The dependency chain now includes agent behavior
Supply chain used to mean packages, images, actions and scripts. With agents, it also includes tool descriptions, MCP servers, Agentic Skills, AGENTS.md, project rules and instruction files. All of these can influence what the agent reads, writes, executes or decides.
MCP tool poisoning is dangerous because malicious instructions can hide inside a tool description, tool response or server change. The agent may interpret it as trusted guidance and call a tool with too much permission.
What to review
- Every installed MCP server, origin, version and transport.
- Available tools and what each one can actually reach.
- Tool descriptions, schemas and responses that enter model context.
- Agentic Skills with versioned scripts, resources and instructions.
- AGENTS.md, CLAUDE.md, GEMINI.md and rule files from external repositories.
- Dependencies that install MCP servers, hooks or post-install commands.

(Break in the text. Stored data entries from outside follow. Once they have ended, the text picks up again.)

(** * Verification of the Musinsa collection loop

    Shallow embedding of [src/database/musinsa_crawler.py]:
    [extract_product_info] (per-item field extraction) and [crawl_musinsa]
    (the scan / scroll / terminate loop), followed by the properties the
    specification states about them.

    Modelling conventions.
    - Python exceptions are values of [exn]; a computation that may raise
      has type [result A].  Only subclasses of [Exception] are modelled.
    - A Selenium [WebElement] is a live handle: every query goes to the
      document as it is when the query is made.  The answers of a handle are
      indexed by the number of queries made on it before, so the same query
      asked twice may be answered differently.  Handles returned by
      different scans are different values.
    - The browser and the file system are an oracle [Driver]: the answers
      are indexed by the number of the call, so every possible sequence of
      answers is covered.
    - Python [str] is modelled by [string] (a byte sequence, UTF-8).  The
      only character the code inspects is the ASCII question mark, whose
      byte never occurs inside a multi-byte UTF-8 sequence.
    - [setup_driver] runs before the [try] block of [crawl_musinsa]; a run
      of the model starts with the driver at hand.
    - [print] and [time.sleep] calls have no effect on the modelled state
      and are left out. *)

From Stdlib Require Import Ascii.
From stdpp Require Import gmap strings list.

Open Scope string_scope.
Open Scope list_scope.
Open Scope nat_scope.
(** *** Automata without missing transitions *)

Lemma total_behaviour B sigma w :
  well_formed B -> total sigma B ->
  forall q, In q (states B) -> Forall (fun a => In a sigma) w ->
            behaviour_from B q w <> Stuck.
Proof.
  intros HB Htot. induction w as [|a w IH]; simpl; intros q Hq Hw.
  - destruct (mem q (final_states B)); discriminate.
  - inversion Hw as [|? ? Ha Hw']; subst.
    destruct (lookup (q, a) (transitions B)) as [q'|] eqn:E.
    + apply IH; [|assumption]. apply lookup_In in E. now apply HB in E.
    + now apply (Htot q a) in E.
Qed.

Lemma total_on_reachable_behaviour D w :
  total_on_reachable D ->
  forall q, reachable_on D q -> word_over D w ->
            behaviour_from D q w <> Stuck.
Proof.
  intros Htot. induction w as [|a w IH]; simpl; intros q Hq Hw.
  - destruct (mem q (final_states D)); discriminate.
  - inversion Hw as [|? ? Ha Hw']; subst.
    destruct (lookup (q, a) (transitions D)) as [q'|] eqn:E.
    + apply IH; [|assumption]. now apply (reachable_on_step D q a).
    + now apply (Htot q a) in E.
Qed.

Lemma accepting_inj o1 o2 :
  o1 <> Stuck -> o2 <> Stuck -> accepting o1 = accepting o2 -> o1 = o2.
Proof. destruct o1, o2; simpl; congruence. Qed.

(** Over an alphabet of single characters the sequences of symbols are the
    Python strings. *)
Lemma word_of_string D w :
  (forall a, In a (alphabet D) -> String.length a = 1) ->
  word_over D w -> exists s, chars s = w /\ over_alphabet D s.
Proof.
  intros Hone. induction 1 as [|a w Ha Hw (s & Es & Hs)].
  - exists "". split; [reflexivity | constructor].
  - specialize (Hone a Ha).
    destruct a as [|c [|c' a]]; simpl in Hone; try discriminate.
    exists (String c s). unfold over_alphabet. simpl. rewrite Es.
    split; [reflexivity|]. constructor; [assumption|].
    unfold over_alphabet in Hs. now rewrite Es in Hs.
Qed.

(** *** The theorem *)

(** C5, amended.  [minimize D] has no more states than any automaton that
    behaves as [D] does on every input over the alphabet, where the
    behaviour on an input tells acceptance, rejection in a state and
    rejection at a missing transition apart; and any two states of
    [minimize D] are reached by inputs that some common continuation leads
    to different behaviour, so that no automaton in which the two are one
    state behaves as [D].  Where no transition is missing, in [D] at its
    reachable states and in the automata compared with, behaviour is
    acceptance: [minimize D] has no more states than any such automaton
    that recognizes the language of [D], and merging two of its states
    changes the language. *)
Theorem minimize_minimal D :
  represented D ->
  exists M,
    minimize D = Some M /\
    (forall B,
       well_formed B ->
       (forall w, word_over D w -> behaviour B w = behaviour D w) ->
       length (states M) <= length (states B)) /\
    (forall p q,
       In p (states M) -> In q (states M) -> p <> q ->
       exists u v w,
         word_over D u /\ word_over D v /\ word_over D w /\
         run M (start_state M) u = Some p /\
         run M (start_state M) v = Some q /\
         behaviour M (u ++ w) <> behaviour M (v ++ w)) /\
    (total_on_reachable D ->
     (forall B,
        well_formed B -> total (alphabet D) B ->
        (forall w, word_over D w ->
           accepts_from B (start_state B) w
           = accepts_from D (start_state D) w) ->
        length (states M) <= length (states B)) /\
     (forall p q,
        In p (states M) -> In q (states M) -> p <> q ->
        exists u v w,
          word_over D u /\ word_over D v /\ word_over D w /\
          run M (start_state M) u = Some p /\
          run M (start_state M) v = Some q /\
          accepts_from M (start_state M) (u ++ w)
          <> accepts_from M (start_state M) (v ++ w))).
Proof.
  intros HD.
  destruct (minimize_states D HD) as (M & EM & Hnd & Hbeh & Hreach & Hdist).
  exists M. split; [assumption|].
  assert (Hcount : forall B,
            well_formed B ->
            (forall w, word_over D w -> behaviour B w = behaviour D w) ->
            length (states M) <= length (states B)).
  { intros B HB Hsame.
    apply (count_states M B (alphabet D)); auto.
    intros w Hw. now rewrite Hsame, Hbeh. }
  assert (Hapart : forall p q,
            In p (states M) -> In q (states M) -> p <> q ->
            exists u v w,
              word_over D u /\ word_over D v /\ word_over D w /\
              run M (start_state M) u = Some p /\
              run M (start_state M) v = Some q /\
              behaviour M (u ++ w) <> behaviour M (v ++ w)).
  { intros p q Hp Hq Hne.
    destruct (Hreach p Hp) as (u & Hu & Eu).
    destruct (Hreach q Hq) as (v & Hv & Ev).
    destruct (Hdist p q Hp Hq Hne) as (w & Hw & Hb).
    exists u, v, w. repeat (split; [assumption|]).
    unfold behaviour. now rewrite !behaviour_from_app, Eu, Ev. }
  split; [assumption|]. split; [assumption|].
  intros Htot.
  assert (Hdef : forall w, word_over D w -> behaviour D w <> Stuck).
  { intros w Hw. apply total_on_reachable_behaviour; auto. constructor. }
  split.
  - intros B HB HtotB Hsame. apply Hcount; [assumption|].
    intros w Hw. apply accepting_inj.
    + apply (total_behaviour B (alphabet D)); auto. apply HB.
    + now apply Hdef.
    + unfold behaviour. rewrite <- !accepts_from_behaviour. now apply Hsame.
  - intros p q Hp Hq Hne.
    destruct (Hapart p q Hp Hq Hne)
      as (u & v & w & Hu & Hv & Hw & Eu & Ev & Hb).
    exists u, v, w. repeat (split; [assumption|]).
    rewrite !accepts_from_behaviour. intros E. apply Hb.
    apply accepting_inj; [| |exact E]; fold (behaviour M (u ++ w));
      fold (behaviour M (v ++ w)); rewrite Hbeh;
      try apply Hdef; now apply word_over_app.
Qed.

(** The automaton of the first test is one instance; no transition is
    missing in it. *)
Lemma minimize_minimal_witness :
  represented ends_with_01 /\
  exists M,
    minimize ends_with_01 = Some M /\
    (forall B,
       well_formed B ->
       (forall w, word_over ends_with_01 w ->
                  behaviour B w = behaviour ends_with_01 w) ->
       length (states M) <= length (states B)) /\
    (forall p q,
       In p (states M) -> In q (states M) -> p <> q ->
       exists u v w,
         word_over ends_with_01 u /\ word_over ends_with_01 v /\
         word_over ends_with_01 w /\
         run M (start_state M) u = Some p /\
         run M (start_state M) v = Some q /\
         behaviour M (u ++ w) <> behaviour M (v ++ w)) /\
    (total_on_reachable ends_with_01 ->
     (forall B,
        well_formed B -> total (alphabet ends_with_01) B ->
        (forall w, word_over ends_with_01 w ->
           accepts_from B (start_state B) w
           = accepts_from ends_with_01 (start_state ends_with_01) w) ->
        length (states M) <= length (states B)) /\
     (forall p q,
        In p (states M) -> In q (states M) -> p <> q ->
        exists u v w,
          word_over ends_with_01 u /\ word_over ends_with_01 v /\
          word_over ends_with_01 w /\
          run M (start_state M) u = Some p /\
          run M (start_state M) v = Some q /\
          accepts_from M (start_state M) (u ++ w)
          <> accepts_from M (start_state M) (v ++ w))).
Proof.
  assert (H : represented ends_with_01)
    by (split; apply distinct_NoDup; reflexivity).
  split; [exact H | exact (minimize_minimal _ H)].
Defined.

(** *** Where a transition is missing *)

Lemma no_final_rejects D w :
  final_states D = [] -> forall q, accepts_from D q w = false.
Proof.
  intros Hf. induction w as [|a w IH]; simpl; intros q.
  - now rewrite Hf.
  - destruct (lookup (q, a) (transitions D)); auto.
Qed.

(** C5 as stated fails on [dead_end]: [minimize] keeps its two states,
    although one state is enough for its language, the empty one; and
    merging the two states leaves the language as it is. *)
Lemma minimize_not_minimal :
  exists M,
    minimize dead_end = Some M /\
    (forall s, accepts lone_state s
               = accepts dead_end s) /\
    length (states lone_state) < length (states M) /\
    (forall s, accepts merged_dead_end s = accepts M s).
Proof.
  eexists. split; [vm_compute; reflexivity|].
  split; [|split].
  - intros s. unfold accepts. now rewrite !no_final_rejects.
  - simpl. lia.
  - intros s. unfold accepts. now rewrite !no_final_rejects.
Qed.

End DfaMinimal.

(** ** Pruning twice, and the shape of the minimized automaton *)

Module DfaShape.
Import DfaMinimizer DfaSpec DfaAccessible DfaRefine DfaQuotient DfaMinimize.
Import DfaMinimal DfaExamples.

(** More iterations than the traversal needs do not change what it
    returns. *)
Lemma bfs_fuel_mono D fuel :
  forall fuel' accessible queue accessible',
    bfs fuel D accessible queue = Some accessible' -> fuel <= fuel' ->
    bfs fuel' D accessible queue = Some accessible'.
Proof.
  induction fuel as [|fuel IH]; intros fuel' acc queue acc' E Hle;
    destruct queue as [|state queue]; simpl in E.
  - destruct fuel'; exact E.
  - discriminate.
  - destruct fuel'; exact E.
  - destruct fuel' as [|fuel']; [lia|]. simpl.
    destruct (fold_left (visit D state) (alphabet D) (acc, queue))
      as [acc1 queue1].
    apply IH; [assumption | lia].
Qed.

(** The traversal reads the transitions of the states it has reached, and
    no others. *)
Lemma bfs_agree D R :
  alphabet R = alphabet D ->
  (forall q a, reachable_on D q -> In a (alphabet D) ->
     lookup (q, a) (transitions R) = lookup (q, a) (transitions D)) ->
  forall fuel accessible queue,
    NoDup accessible -> (forall q, In q queue -> reachable_on D q) ->
    bfs fuel R accessible queue = bfs fuel D accessible queue.
Proof.
  intros Halpha Hlook.
  induction fuel as [|fuel IH]; intros acc queue Hnd Hqueue;
    destruct queue as [|state queue]; simpl; try reflexivity.
  rewrite Halpha.
  rewrite (fold_left_eq (visit R state) (visit D state)).
  2:{ intros [a0 q0] a Ha. unfold visit.
      rewrite Hlook; [reflexivity | apply Hqueue; now left | assumption]. }
  destruct (fold_left (visit D state) (alphabet D) (acc, queue))
    as [acc1 queue1] eqn:E.
  destruct (visit_fold D _ _ _ _ _ _ E Hnd)
    as (new & -> & -> & Hnd1 & Hnew & _).
  apply IH; [assumption|].
  intros q Hq. apply in_app_or in Hq as [Hq|Hq].
  - apply Hqueue. now right.
  - destruct (Hnew q Hq) as (a & Ha & Ea).
    apply (reachable_on_step D state a q); auto. apply Hqueue. now left.
Qed.

Lemma filter_filter {A} (f : A -> bool) l : filter f (filter f l) = filter f l.
Proof.
  induction l as [|x l IH]; simpl; [reflexivity|].
  destruct (f x) eqn:E; simpl; [rewrite E; now f_equal | assumption].
Qed.

Lemma filter_length_le {A} (f : A -> bool) l : length (filter f l) <= length l.
Proof. induction l as [|x l IH]; simpl; [lia|]. destruct (f x); simpl; lia. Qed.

- Tool-call logs and audit trails without sensitive data.
Risk signals
An MCP server asks for broad scope for a simple task. A skill includes a script that accesses the network. An external repository AGENTS.md tells the agent to ignore tests. A tool description contains hidden instructions. A package adds agent configuration without review.
That is not paranoia. It is supply chain applied to agent behavior.
Promptbook helps founders list boundaries. Risk Review applies when the chain touches production, customers, billing, data or command-running tools.
Sources
In agents, supply chain does not end at the installed package. It includes the instruction that decides which tool gets used.